O filme soa atemporal. Sua
atemporalidade está na questão da emigração Nordeste – São Paulo, bem como na
cinemática dos corpos dentro da casa. São dois itens que o coloca em qualquer
época depois dos anos 90 do século XX, ou até antes.
As relações já delineadas e
postas são questionadas com a chegada de JÉSSICA, filha de VAL que vai para São
Paulo tentar o vestibular de Arquitetura. Assim, o que antes soava como
impossível, uma nordestina pobre pensar em ser arquiteta, vira um
possibilidade, ínfima para a família burguesa que vê com assombro o
comportamento da filha da empregada e desdenha de seu sonhos que se confrontam
diretamente com o comportamento de FABINHO que, diferente de JÉSSICA, terá
muitos mais chances de ascender socialmente.

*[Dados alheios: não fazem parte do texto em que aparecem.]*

Lemma io_close_ok s w : io_ok s → enabled s (AClose w) = true → ∃ s', uv__io_close w s = Some (tt, s') ∧ io_ok s'.
Proof.
  intros Hok Hen. cbn in Hen. rewrite !andb_true_iff in Hen. destruct Hen as [Hcall Hio]. destruct (ios s !! w) as [io|] eqn:Hw; [|done].
  rewrite orb_true_iff, andb_true_iff, Z.eqb_eq, Z.ltb_lt in Hio.
  destruct (stop_run s w io IO_EVENTS Hok Hcall eq_refl Hw ltac:(tauto)) as (nf & ws & q & m & io' & Hrun & Hok1 & Hio' & Efd & Hstop). destruct (Hstop eq_refl) as [Hp Hnull].
  set (s1 := l_nfds nf (l_watchers ws (l_wqueue q (l_ios m s)))) in *. unfold uv__io_close. rewrite (bind_Some _ _ _ _ _ Hrun), M_modify, M_get. simpl. rewrite Hio', M_lift.
  destruct (wi_io _ _ _ _ (ok_wishes _ Hok1) _ _ Hio') as ([Hfd _] & _ & _). destruct (Z.eqb_spec (io_fd io') (-1)) as [E|E].
  - rewrite M_left_id. exists (closed_state w (io_fd io') (batch s1) (interest s1) s1). split; [by destruct s|]. eapply (close_final s1); try done; [simpl; lia|]. by left.
  - assert (0 < nwatchers s) as Hn by (destruct Hio as [?|[_ ?]]; [congruence|done]).
    match goal with |- ∃ _, (uv__platform_invalidate_fd _ ≫= _) ?x = _ ∧ _ => rewrite (bind_Some _ _ _ _ _ (invalidate_run s1 x (io_fd io') Hok1 Hn ltac:(lia) eq_refl eq_refl eq_refl)) end.
    eexists. split; [reflexivity|]. eapply (close_final s1 w io'); try done; [|right; split; [lia|done]]. intros Hr. unfold entry. simpl in *. rewrite Efd in *. by apply Hnull.
Qed.

(** ** Polling *)

Lemma register_one_ok s w q : io_ok s → watcher_queue s = w :: q →
  ∃ m it, register_one w (l_wqueue q s) = Some (tt, l_ios m (l_interest it (l_wqueue q s))) ∧ io_ok (l_ios m (l_interest it (l_wqueue q s))).
Proof.
  intros Hok Hq. destruct (wi_queued _ _ _ _ (ok_wishes _ Hok) w ltac:(rewrite Hq; by left)) as (io & Hio & Hp).
  destruct (wi_io _ _ _ _ (ok_wishes _ Hok) _ _ Hio) as (Hlim & Hr & Hmask). specialize (Hr Hp).
  set (io' := set_events (io_pevents io) io). exists (<[w := io']> (ios s)), (<[io_fd io := io_pevents io]> (interest s)). split.
  - unfold register_one. rewrite M_get. simpl. rewrite Hio, M_lift, (proj2 (Z.eqb_neq _ _) Hp), M_assert, (proj2 (Z.leb_le _ _)), (proj2 (Z.ltb_lt _ _)), M_assert by lia.
    destruct (Z.eqb_spec (io_events io) 0) as [He|He].
    + unfold epoll_ctl. rewrite M_assoc, M_get. simpl. destruct (interest s !! io_fd io) eqn:Hi; [|done]. rewrite M_left_id. mrun. rewrite Hi. done.
    + unfold epoll_ctl. rewrite M_assoc, M_get. simpl. destruct (wi_events _ _ _ _ (ok_wishes _ Hok) _ _ Hio He) as [_ ->]. done.
  - assert (∀ w' io', ios s !! w' = Some io' → io_fd io' = io_fd io → io_pevents io' ≠ 0 → w' = w) as Huniq.
    { intros w' io1 Hio1 E Hp1. assert (entry s (io_fd io) = Some (EIo w')) by (apply (ar_own _ _ _ _ (ok_array _ Hok)); [done|by exists io1]).
      assert (entry s (io_fd io) = Some (EIo w)) by (apply (ar_own _ _ _ _ (ok_array _ Hok)); [done|by exists io]). congruence. }
    destruct Hok. rewrite Hq in *. destruct ok_array0, ok_wishes0. apply NoDup_cons in wi_nodup0 as [Hw Hnd]. split; try done; simpl.
    + split; try done. intros fd w' Hfd. rewrite ar_own0 by done. destruct (decide (w' = w)) as [->|Hne]; [rewrite lookup_insert_eq, Hio|by rewrite lookup_insert_ne].
      split; intros (io1 & [= <-] & ? & ?); by eexists.
    + split; try done.
      * intros w' io1. rewrite lookup_insert_Some. intros [[<- <-]|[Hne Hio1]]; [done|by eapply wi_io0].
      * intros w' io1. rewrite lookup_insert_Some. intros [[<- <-]|[Hne Hio1]] He; [split; [done|apply lookup_insert_eq]|].
        destruct (wi_events0 _ _ Hio1 He) as [Hp1 Hi]. split; [done|]. rewrite lookup_insert_ne; [done|]. intros E. by destruct Hne; symmetry; eapply Huniq.
      * intros w' Hin. destruct (wi_queued0 w' ltac:(by right)) as (io1 & Hio1 & Hp1). exists io1. rewrite lookup_insert_ne; [done|]. by intros ->.
      * intros w' io1. rewrite lookup_insert_Some. intros [[<- <-]|[Hne Hio1]]; [done|]. intros H1 H2. by destruct (elem_of_cons q w' w) as [[?|?] _]; [by eapply wi_dirty0|congruence|].
      * intros fd e. rewrite lookup_insert_Some. intros [[<- <-]|[Hne Hi]]; [done|by eapply wi_interest0].
    + intros H. destruct (ok_wait0 H); [by left|done].
Qed.
(** The count reaches the number of connections only when all are connected, and then
    nothing has been done. *)
Lemma connect_loop_run env max n : ∀ i made connected g,
  (i + n)%nat = length (g_tcp_conns g) → all_life g → from i g (may_connect env) →
  ∃ r cs ctx, connect_loop if_nametoindex cfg env n i max made connected g = Some (r, set_conns cs ctx g) ∧
    all_life (set_conns cs ctx g) ∧ length cs = length (g_tcp_conns g) ∧
    r ≤ connected + Z.of_nat n ∧
    (r = connected + Z.of_nat n → cs = g_tcp_conns g ∧ from i g (λ _ c, cn_state (cl_conn c) = CS_CONNECTED)).
Proof.
  induction n as [|n IH]; intros i made connected g Hn Hall Hen.
  { exists connected, (g_tcp_conns g), (g_tcp_ctx g). split_and!; [by destruct g|done|done|lia|].
    intros _. split; [done|]. intros j c Hj Hc%lookup_lt_Some. lia. }
  destruct (client_at i n g Hn) as [c Hc]. cbn [connect_loop]. rewrite (bind_Some _ _ _ _ _ (get_state_run i g c Hc)).
  assert (from (S i) g (may_connect env)) as Hen' by (intros j c' Hj; apply Hen; lia).
  assert (∀ made connected', connected' ≤ connected + 1 → (connected' = connected + 1 → cn_state (cl_conn c) = CS_CONNECTED) →
    ∃ r cs ctx, connect_loop if_nametoindex cfg env n (S i) max made connected' g = Some (r, set_conns cs ctx g) ∧
      all_life (set_conns cs ctx g) ∧ length cs = length (g_tcp_conns g) ∧
      r ≤ connected + Z.of_nat (S n) ∧ (r = connected + Z.of_nat (S n) → cs = g_tcp_conns g ∧
        from i g (λ _ c, cn_state (cl_conn c) = CS_CONNECTED))) as Hskip.
  { intros made' connected' Hle Hup. destruct (IH (S i) made' connected' g) as (r & cs & ctx & Hrun & Hl & Hlen & Hr & Heq);
      [lia|done|done|]. exists r, cs, ctx. split_and!; [done|done|done|lia|]. intros Hfull. destruct Heq as [-> Hst]; [lia|].
    split; [done|]. intros j c' Hj Hc'. destruct (decide (j = i)) as [->|Hne]; [|apply (Hst j c'); [lia|done]].
    rewrite Hc in Hc'. injection Hc' as <-. apply Hup. lia. }
  destruct (_ =? CS_CONNECTING); [apply Hskip; [lia|intros ?; exfalso; lia]|].
  destruct (Z.eqb_spec (cn_state (cl_conn c)) CS_CONNECTED) as [Hst|_]; [apply Hskip; [lia|intros _; exact Hst]|].
  destruct (_ =? CS_DISCONNECTING); [apply Hskip; [lia|intros ?; exfalso; lia]|]. destruct (max <=? made); [apply Hskip; [lia|intros ?; exfalso; lia]|].
  pose proof (Hen i c ltac:(lia) Hc (g_tcp_ctx g)) as Hci.
  destruct (connect_life if_nametoindex (areas i) _ _ _ _ (Hall i c Hc) Hci) as (code & w & Hx & Hw & _).
  destruct (on_conn_run g i c _ _ _ Hall Hc Hx Hw) as [Hrun Hall']. cbn [exec_cact] in Hrun.
  rewrite (bind_Some _ _ _ _ _ Hrun). set (g1 := set_conns _ _ g) in *.
  destruct (IH (S i) (made + 1) connected g1) as (r & cs & ctx & Hrun' & Hl & Hlen & Hr & _).
  { simpl. rewrite length_insert. lia. }
  { done. }
  { by apply from_next. }
  exists r, cs, ctx. split_and!; [done|done| |lia|lia]. rewrite Hlen. simpl. by rewrite length_insert.
Qed.
(** [attr], [settype] and [init]: the answers of the system. *)
Definition aws_mutex_init (attr settype init : Z) : M mutex Z :=
  if attr =? 0 then
    if negb (settype =? 0) then mret (aws_private_convert_and_raise_error_code settype)
    else if negb (init =? 0) then mret (aws_private_convert_and_raise_error_code init)
    else put Free;; mret AWS_OP_SUCCESS
  else mret (aws_private_convert_and_raise_error_code attr).
Definition aws_mutex_clean_up : M mutex unit := pthread_mutex_destroy.
Definition aws_mutex_lock (t : nat) : M mutex (option Z) :=
  r ← pthread_mutex_lock t; mret (aws_private_convert_and_raise_error_code <$> r).
Definition aws_mutex_try_lock (t : nat) : M mutex Z :=
  r ← pthread_mutex_trylock t; mret (aws_private_convert_and_raise_error_code r).
Definition aws_mutex_unlock (t : nat) : M mutex Z :=
  r ← pthread_mutex_unlock t; mret (aws_private_convert_and_raise_error_code r).

Definition tn_mutex_setup (attr settype init : Z) : M mutex Z := aws_mutex_init attr settype init.
Definition tn_mutex_lock (t : nat) : M mutex (option Z) := aws_mutex_lock t.
Definition tn_mutex_unlock (t : nat) : M mutex Z := aws_mutex_unlock t.
Definition tn_mutex_cleanup : M mutex unit := aws_mutex_clean_up.

(** Threads that enter and leave: how many sections each has before it, and whether it is
    inside one.  A thread moves by the call that returns next. *)
Record thread := { inside : bool; sections : nat }.

Definition thread_move (t : nat) (x : thread) : M mutex (option thread) :=
  if inside x then tn_mutex_unlock t;; mret (Some {| inside := false; sections := sections x |})
  else match sections x with
       | O => mret None
       | S n => r ← tn_mutex_lock t;
                mret (match r with Some _ => Some {| inside := true; sections := n |} | None => None end)
       end.
(** As long as the allocator grants the private part and the pool, no step of the two threads
    is undefined; but once the thread is in [uv_run] it stays there whatever happens, since
    nothing closes its timer: [tn_fslog_cleanup], when it has begun to wait, never returns. *)
Theorem fslog_cleanup_never_returns self mc mr m fds xs s :
  fl_runs self mc mr (fresh_fslog m fds) xs s →
  (∀ x, fl_enabled mc mr s x → is_Some (exec_fl self mc mr x s)) ∧
  (fl_io s = FlRunning → ∀ ys s', fl_runs self mc mr s ys s' →
   fl_io s' = FlRunning ∧ (fl_main s = FlJoin → fl_main s' = FlJoin ∧ ¬ fl_enabled mc mr s' AJoined)).
Proof.
  intros Hr. pose proof (fresh_runs_ok self mc mr m fds xs s Hr) as Hok. split.
  - intros x Hx. destruct (fl_step self mc mr s x Hok Hx) as (s' & -> & _). by eexists.
  - intros Hio ys s' Hr'. clear Hr. assert (fl_io s' = FlRunning ∧ (fl_main s = FlJoin → fl_main s' = FlJoin)) as [H1 H2].
    { induction Hr' as [|s x s1 ys s2 Hen Hx Hr' IH]; [done|]. destruct (fl_step self mc mr s x Hok Hen) as (s' & Hs & Hok' & Hst). simplify_eq.
      destruct (Hst Hio) as [E1 E2]. destruct (IH Hok' E1) as [E3 E4]. split; [done|]. intros Hm. by apply E4, E2. }
    split; [done|]. intros Hm. split; [by apply H2|]. simpl. rewrite H1. by intros [_ [?|?]].
Qed.

(** The file is read once.  When a read of the file got [n] bytes, the next read is of the
    descriptor [n]; if that is not open, the log goes into the error state, and whatever
    happens then the thread runs on with the rest of the file unread and the file open. *)
Theorem fslog_reads_once self mc mr m fds xs s fd base len rest a a' due due' :
  fl_runs self mc mr (fresh_fslog m fds) xs s → fl_io s = FlRunning → fl_req s = Some (FsRead fd base len) →
  fl_fds s !! fd = Some rest → rest ≠ [] → 0 ≤ an_error a → an_submit a = 0 →
  let n := Z.of_nat (length (chunk a len rest)) in
  fl_fds s !! n = None →
  ∃ s1 s2, exec_fl self mc mr (ATurn due (Some a)) s = Some (tt, s1) ∧ mem_load (fl_mem s1) base n = Some (chunk a len rest) ∧
    exec_fl self mc mr (ATurn due' (Some a')) s1 = Some (tt, s2) ∧
    ∀ ys s', fl_runs self mc mr s2 ys s' →
      fl_io s' = FlRunning ∧ fl_state s' = TN_FSLOG_STATE_ERROR ∧ fl_fds s' !! fd = Some (drop (Z.to_nat n) rest).
Proof.
  intros Hr Hio Hq Hf Hne He Hsub n Hn. pose proof (fresh_runs_ok self mc mr m fds xs s Hr) as Hok.
  destruct (read_turn self mc mr s due a fd base len rest) as (s1 & Hx1 & Hok1 & Hio1 & _ & Hpos & Hq1 & Hf1 & Hld); try done. fold n in Hq1, Hf1, Hld.
  assert (fl_fds s1 !! n = None) as Hn1 by (rewrite Hf1, lookup_insert_ne; [done|congruence]).
  destruct (bad_turn self mc mr s1 due' a' n base len) as (s2 & Hx2 & Hok2 & Hio2 & Hst2 & Hq2 & Hf2); try done.
  exists s1, s2. split_and!; try done. intros ys s' Hys. destruct (quiet_runs self mc mr s2 ys s' Hok2 Hio2 Hq2 Hst2 Hys) as (E1 & E2 & E3).
  split_and!; try done. by rewrite E3, Hf2, Hf1, lookup_insert_eq.
Qed.

(** ** An executed run *)

(** A log over three blocks of four bytes that reads a file of six, opened as descriptor 7. *)
Definition sample_env : fl_env :=
  {| fe_priv := true; fe_pool := sample_pool_acquire; fe_loop := true; fe_loop_init := 0; fe_timer := true; fe_timer_init := 0; fe_timer_start := 0 |}.
Definition sample_file : list Z := [72; 101; 108; 108; 111; 33].
Definition opened : fs_answer := {| an_error := 0; an_fd := 7; an_bytes := sample_file; an_short := 100; an_submit := 0; an_close := 0 |}.
Definition reading_acts : list fl_act := [ASetup TN_FSLOG_TYPE_READ 0; AThread sample_env; ACheck; AOpen 0; ATurn true (Some opened)].

Fixpoint exec_fl_all (self mc mr : Z) (xs : list fl_act) : M fslog unit :=
  match xs with [] => mret tt | x :: xs => exec_fl self mc mr x;; exec_fl_all self mc mr xs end.

Definition reading_log : fslog :=
  match exec_fl_all 64 3 4 reading_acts (fresh_fslog sample_mem ∅) with Some (_, s) => s | None => fresh_fslog ∅ ∅ end.

Lemma reading_runs : fl_runs 64 3 4 (fresh_fslog sample_mem ∅) reading_acts reading_log.
Proof.
  unfold reading_log.
  eapply fl_cons; [split_and!; [done|by left|by left]|vm_compute; reflexivity|].
  eapply fl_cons; [split_and!; [done|done|exact sample_granted]|vm_compute; reflexivity|].
  eapply fl_cons; [done|vm_compute; reflexivity|].
  eapply fl_cons; [done|vm_compute; reflexivity|].
  eapply fl_cons; [split; [done|right; split; [done|reflexivity]]|vm_compute; reflexivity|].
  vm_compute. apply fl_nil.
Qed.

Lemma reading_facts :
  fl_io reading_log = FlRunning ∧ (∃ base, fl_req reading_log = Some (FsRead 7 base 4)) ∧ fl_fds reading_log !! 7 = Some sample_file ∧
  fl_fds reading_log !! 4 = None.
Proof. vm_compute. split_and!; try reflexivity. by eexists. Qed.

Lemma fslog_cleanup_never_returns_witness :
  (∃ s, fl_runs 64 3 4 reading_log [ACleanup] s ∧ fl_main s = FlJoin) ∧
  ∀ ys s', fl_runs 64 3 4 reading_log ys s' → fl_io s' = FlRunning.
Proof.
  split.
  - eexists. split; [eapply fl_cons; [reflexivity|vm_compute; reflexivity|apply fl_nil]|]. reflexivity.
  - intros ys s' Hr. destruct (fslog_cleanup_never_returns 64 3 4 sample_mem ∅ reading_acts reading_log reading_runs) as [_ H].
    apply (H (proj1 reading_facts) ys s' Hr).
Defined.

Lemma fslog_reads_once_witness :
  ∃ s1 s2, exec_fl 64 3 4 (ATurn false (Some opened)) reading_log = Some (tt, s1) ∧
    exec_fl 64 3 4 (ATurn true (Some opened)) s1 = Some (tt, s2) ∧
    ∀ ys s', fl_runs 64 3 4 s2 ys s' → fl_state s' = TN_FSLOG_STATE_ERROR ∧ fl_fds s' !! 7 = Some [111; 33].
Proof.
  destruct reading_facts as (Hio & [base Hq] & Hf & Hn).
  destruct (fslog_reads_once 64 3 4 sample_mem ∅ reading_acts reading_log 7 base 4 sample_file opened opened false true reading_runs Hio Hq Hf)
    as (s1 & s2 & H1 & _ & H2 & Hq2); [discriminate|discriminate|reflexivity|exact Hn|].
  exists s1, s2. split; [exact H1|]. split; [exact H2|]. intros ys s' Hr. destruct (Hq2 ys s' Hr) as (_ & E1 & E2). split; [exact E1|exact E2].
Defined.
(* ================================================================= *)
(** ** Row copier: one output row *)



(* ================================================================= *)
(** ** Whole calls: buffers, failure, down-sampling *)



(** X20: when the clipping fails, on any of its [return false], and
    [fill_blank] is set, every pixel of the destination holds the converted
    fill colour after the call, no byte outside the destination buffer
    changes, and the accesses of the call are exactly one store per
    destination pixel, in order: nothing is loaded. *)
Theorem copy_pixels_clip_failure_fills (host : byte_order)
    (dst_w dst_h dst_x dst_y src_w src_h src_x src_y width height ratio fill_color : Z)
    (m : memory) (cache : Z) :
  clip dst_w dst_h src_w src_h ratio
       (mkGeometry src_x src_y dst_x dst_y width height) = None ->
  0 <= dst_w * dst_h <= INT_MAX ->
  let s' := copy_pixels host dst_buf dst_w dst_h dst_x dst_y
                        src_buf src_w src_h src_x src_y
                        width height ratio true fill_color (start m cache) in
  (forall i, 0 <= i < dst_w * dst_h ->
     pixel_at host (st_mem s') Dst (4 * i)
     = fst (convert_color host fill_color (start m cache))) /\
  (forall b o, ~ (b = Dst /\ 0 <= o < 4 * (dst_w * dst_h)) ->
     st_mem s' b o = m b o) /\
  st_log s' = map (fun i => Store (Dst, 4 * i) 4) (zrange (dst_w * dst_h)).
Proof.
  intros Hclip Hn s'. subst s'. unfold copy_pixels, copy_pixels_internal.
  rewrite Hclip.
  pose proof (convert_color_in_int host fill_color (start m cache)) as Hc.
  destruct (convert_color_state host fill_color (start m cache)) as [Hmem Hlog].
  destruct (convert_color host fill_color (start m cache)) as [color s1].
  cbn [fst snd negb andb] in *.
  assert (En : to_size_t (mul32 dst_w dst_h) = dst_w * dst_h).
  { rewrite mul32_exact by (int_range; lia). apply to_size_t_exact. exact Hn. }
  rewrite En.
  destruct (memset_int_changes host dst_buf color (dst_w * dst_h) s1 Hc)
    as (Hpix & Hframe & Hst & _);
    [lia | unfold dst_buf; cbn [snd]; unfold INT_MAX in *; lia ..|].
  repeat split.
  - intros i Hi. apply (Hpix i Hi).
  - intros b o Hout. rewrite Hframe; [rewrite Hmem; reflexivity|].
    cbn [dst_buf fst snd]. intros [Hb Ho]. apply Hout. split; [exact Hb | lia].
  - rewrite Hst, Hlog. cbn [start st_log app]. apply map_ext. intros i.
    unfold padd_int, dst_buf. cbn [fst snd]. reflexivity.
Qed.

O vestibular é o liame ou a
encruzilhada onde JÉSSICA se envolve para buscar uma vida melhor. É claro que
há outras forma de empoderamento e ascensão das classes proletárias, mas o
filme mostra que o conhecimento, ou acesso ao conhecimento, pode emancipar
parte da juventude pobre. Mas não é só através do vestibular, mas este não é um
caso de discussão neste texto.
JÉSSICA diferente de VAL
desconhece as regras da casa, não se comporta como empregada, apesar de ser
“filha de”, não reconhece a diferença do “sorvete da empregada” para o “sorvete
dos patrões”, não se reconhece na mãe e soa para a família burguesa arrogante e
grosseira. Mas como ser diferente? O seu corpo não foi docilizado como o da sua
mãe, e, diante do que havia aprendido em sua escola e inspirada por um
professor de história acredita que tem possibilidade de “disputar” o mesmo
espaço com os filhos da burguesia.
O melhor do filme é essa
construção de como os corpos ocupam determinados espaços e ficam claro que a
ascensão social em nosso país mudou após a abertura política, fim da inflação e
que muitas conquistas têm seus dois lados (no caso a luta feminista) ou fazem
parte da mesma página, no fim é um chute no estômago e na hipocrisia brasileira
que teima em dizer que “a empregada faz parte da família”. Não, não faz.